Exercise details: Reproduce the full set of records verbatim.

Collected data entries

(** C1: Commit is atomic under crashes.  A transaction commits, leaves its blocks
    on disk and the log empty; and if the power fails after any number of the
    disk writes of [commit], the next boot ends [initlog] with every home block
    as before the transaction, or every one as after it, never a mixture. *)
Theorem commit_crash_atomic pid g g0 s l :
  transaction g s l → sb_places g (blocks (dk s)) → home_block g (disksize (dk s)) 1 →
  (∀ j, 0 ≤ j < lh_n g → entry (lh_block g) j ≠ 1) → length (lh_block g0) = Z.to_nat LOGSIZE →
  ∃ s' W, commit pid g s = Ret (set_lh g 0 (lh_block g), s') ∧ dk s' = disk_writes (dk s) W ∧
    (∀ x, ¬ in_log g x → blocks (dk s') x = view s x ∧ view s' x = view s x) ∧
    ∀ j, (j ≤ length W)%nat →
      ∃ g2 s2, initlog pid g0 (mkBio (binit (λ _, zero_buf))
                 (mkDisk (apply_writes (blocks (dk s)) (take j W)) (disksize (dk s)) [])) ROOTDEV = Ret (g2, s2) ∧
        ((∀ x, ¬ in_log g x → blocks (dk s2) x = blocks (dk s) x) ∨
         (∀ x, ¬ in_log g x → blocks (dk s2) x = view s x)).
Proof.
  intros Ht Hsb [H1 H1l] Hb1 Hg0. destruct (commit_ok pid g s l Ht) as (d1 & d0 & s' & l' & He & Hi' & Hl1 & Hl0 & Hn1 & Hbk & Hn0 & Hd & Hv).
  set (W := log_writes g (view s) 0 (Z.to_nat (lh_n g)) ++ (l_start g, d1) :: new_writes g (view s) ++ [(l_start g, d0)]) in *.
  pose proof (tr_size _ _ _ Ht) as Hsz. pose proof (tr_n _ _ _ Ht) as Hn. pose proof (tr_fits _ _ _ Ht) as Hfits.
  exists s', W. split_and!; [done|done| |].
  { intros x Hx. split; [|by apply Hv]. rewrite Hd, disk_writes_blocks.
    by apply (proj2 (crash_end g s l d1 d0 Ht Hn0)). }
  intros j Hj. destruct (crash_disk_ok g s l d1 d0 j Ht Hn1 Hbk Hn0 Hj) as [Hok Hor]. fold W in Hok, Hor.
  set (D' := apply_writes (blocks (dk s)) (take j W)) in *.
  assert (HW : ∀ x, x ∈ W.*1 → x ≠ 1).
  { intros x Hx ->. unfold W in Hx. rewrite fmap_app, fmap_cons, fmap_app in Hx.
    change ([(l_start g, d0)].*1) with [l_start g] in Hx.
    rewrite elem_of_app, elem_of_cons, elem_of_app, list_elem_of_singleton in Hx.
    assert (l_start g ≠ 1) by (intros Hs; apply H1l; unfold in_log; lia).
    destruct Hx as [Hx|[Hx|[Hx|Hx]]]; [|simpl in *; congruence| |simpl in *; congruence].
    - apply (WL_in_log g s l Ht) in Hx as [? _]. done.
    - apply in_new_writes in Hx as (i & Hi & Hx). by apply (Hb1 i). }
  destruct (boot_ok pid g g0 (disksize (dk s)) D' Hfits Hok) as (g2 & s2 & d & He2 & _ & _ & _ & _ & Hd2); [|lia| |done|].
  { unfold sb_places, D'. rewrite apply_writes_other; [done|]. intros Hin%take_fst_sub. by apply (HW 1). }
  { apply apply_writes_length; [|apply (bi_disk _ _ _ _ (tr_cache _ _ _ Ht))].
    intros b v Hin. eapply elem_of_take in Hin as (i & Hin%list_elem_of_lookup_2 & _). apply (crash_lengths g s l d1 d0 Ht Hl1 Hl0 b v Hin). }
  exists g2, s2. split; [done|]. rewrite Hd2, disk_writes_blocks. rewrite apply_writes_app. cbn [blocks].
  assert (Hupd : ∀ x, ¬ in_log g x → apply_writes (apply_writes D' (replay_writes (l_start g) D')) [(l_start g, d)] x = replay (l_start g) D' x).
  { intros x Hx. simpl. apply upd_ne. intros ->. apply Hx. unfold in_log. lia. }
  destruct Hor as [Hor|Hor]; [left|right]; intros x Hx; rewrite Hupd by done; by apply Hor.
Qed.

Expected output:
(** C1: Commit is atomic under crashes.  A transaction commits, leaves its blocks
    on disk and the log empty; and if the power fails after any number of the
    disk writes of [commit], the next boot ends [initlog] with every home block
    as before the transaction, or every one as after it, never a mixture. *)
Theorem commit_crash_atomic pid g g0 s l :
  transaction g s l → sb_places g (blocks (dk s)) → home_block g (disksize (dk s)) 1 →
  (∀ j, 0 ≤ j < lh_n g → entry (lh_block g) j ≠ 1) → length (lh_block g0) = Z.to_nat LOGSIZE →
  ∃ s' W, commit pid g s = Ret (set_lh g 0 (lh_block g), s') ∧ dk s' = disk_writes (dk s) W ∧
    (∀ x, ¬ in_log g x → blocks (dk s') x = view s x ∧ view s' x = view s x) ∧
    ∀ j, (j ≤ length W)%nat →
      ∃ g2 s2, initlog pid g0 (mkBio (binit (λ _, zero_buf))
                 (mkDisk (apply_writes (blocks (dk s)) (take j W)) (disksize (dk s)) [])) ROOTDEV = Ret (g2, s2) ∧
        ((∀ x, ¬ in_log g x → blocks (dk s2) x = blocks (dk s) x) ∨
         (∀ x, ¬ in_log g x → blocks (dk s2) x = view s x)).
Proof.
  intros Ht Hsb [H1 H1l] Hb1 Hg0. destruct (commit_ok pid g s l Ht) as (d1 & d0 & s' & l' & He & Hi' & Hl1 & Hl0 & Hn1 & Hbk & Hn0 & Hd & Hv).
  set (W := log_writes g (view s) 0 (Z.to_nat (lh_n g)) ++ (l_start g, d1) :: new_writes g (view s) ++ [(l_start g, d0)]) in *.
  pose proof (tr_size _ _ _ Ht) as Hsz. pose proof (tr_n _ _ _ Ht) as Hn. pose proof (tr_fits _ _ _ Ht) as Hfits.
  exists s', W. split_and!; [done|done| |].
  { intros x Hx. split; [|by apply Hv]. rewrite Hd, disk_writes_blocks.
    by apply (proj2 (crash_end g s l d1 d0 Ht Hn0)). }
  intros j Hj. destruct (crash_disk_ok g s l d1 d0 j Ht Hn1 Hbk Hn0 Hj) as [Hok Hor]. fold W in Hok, Hor.
  set (D' := apply_writes (blocks (dk s)) (take j W)) in *.
  assert (HW : ∀ x, x ∈ W.*1 → x ≠ 1).
  { intros x Hx ->. unfold W in Hx. rewrite fmap_app, fmap_cons, fmap_app in Hx.
    change ([(l_start g, d0)].*1) with [l_start g] in Hx.
    rewrite elem_of_app, elem_of_cons, elem_of_app, list_elem_of_singleton in Hx.
    assert (l_start g ≠ 1) by (intros Hs; apply H1l; unfold in_log; lia).
    destruct Hx as [Hx|[Hx|[Hx|Hx]]]; [|simpl in *; congruence| |simpl in *; congruence].
    - apply (WL_in_log g s l Ht) in Hx as [? _]. done.
    - apply in_new_writes in Hx as (i & Hi & Hx). by apply (Hb1 i). }
  destruct (boot_ok pid g g0 (disksize (dk s)) D' Hfits Hok) as (g2 & s2 & d & He2 & _ & _ & _ & _ & Hd2); [|lia| |done|].
  { unfold sb_places, D'. rewrite apply_writes_other; [done|]. intros Hin%take_fst_sub. by apply (HW 1). }
  { apply apply_writes_length; [|apply (bi_disk _ _ _ _ (tr_cache _ _ _ Ht))].
    intros b v Hin. eapply elem_of_take in Hin as (i & Hin%list_elem_of_lookup_2 & _). apply (crash_lengths g s l d1 d0 Ht Hl1 Hl0 b v Hin). }
  exists g2, s2. split; [done|]. rewrite Hd2, disk_writes_blocks. rewrite apply_writes_app. cbn [blocks].
  assert (Hupd : ∀ x, ¬ in_log g x → apply_writes (apply_writes D' (replay_writes (l_start g) D')) [(l_start g, d)] x = replay (l_start g) D' x).
  { intros x Hx. simpl. apply upd_ne. intros ->. apply Hx. unfold in_log. lia. }
  destruct Hor as [Hor|Hor]; [left|right]; intros x Hx; rewrite Hupd by done; by apply Hor.
Qed.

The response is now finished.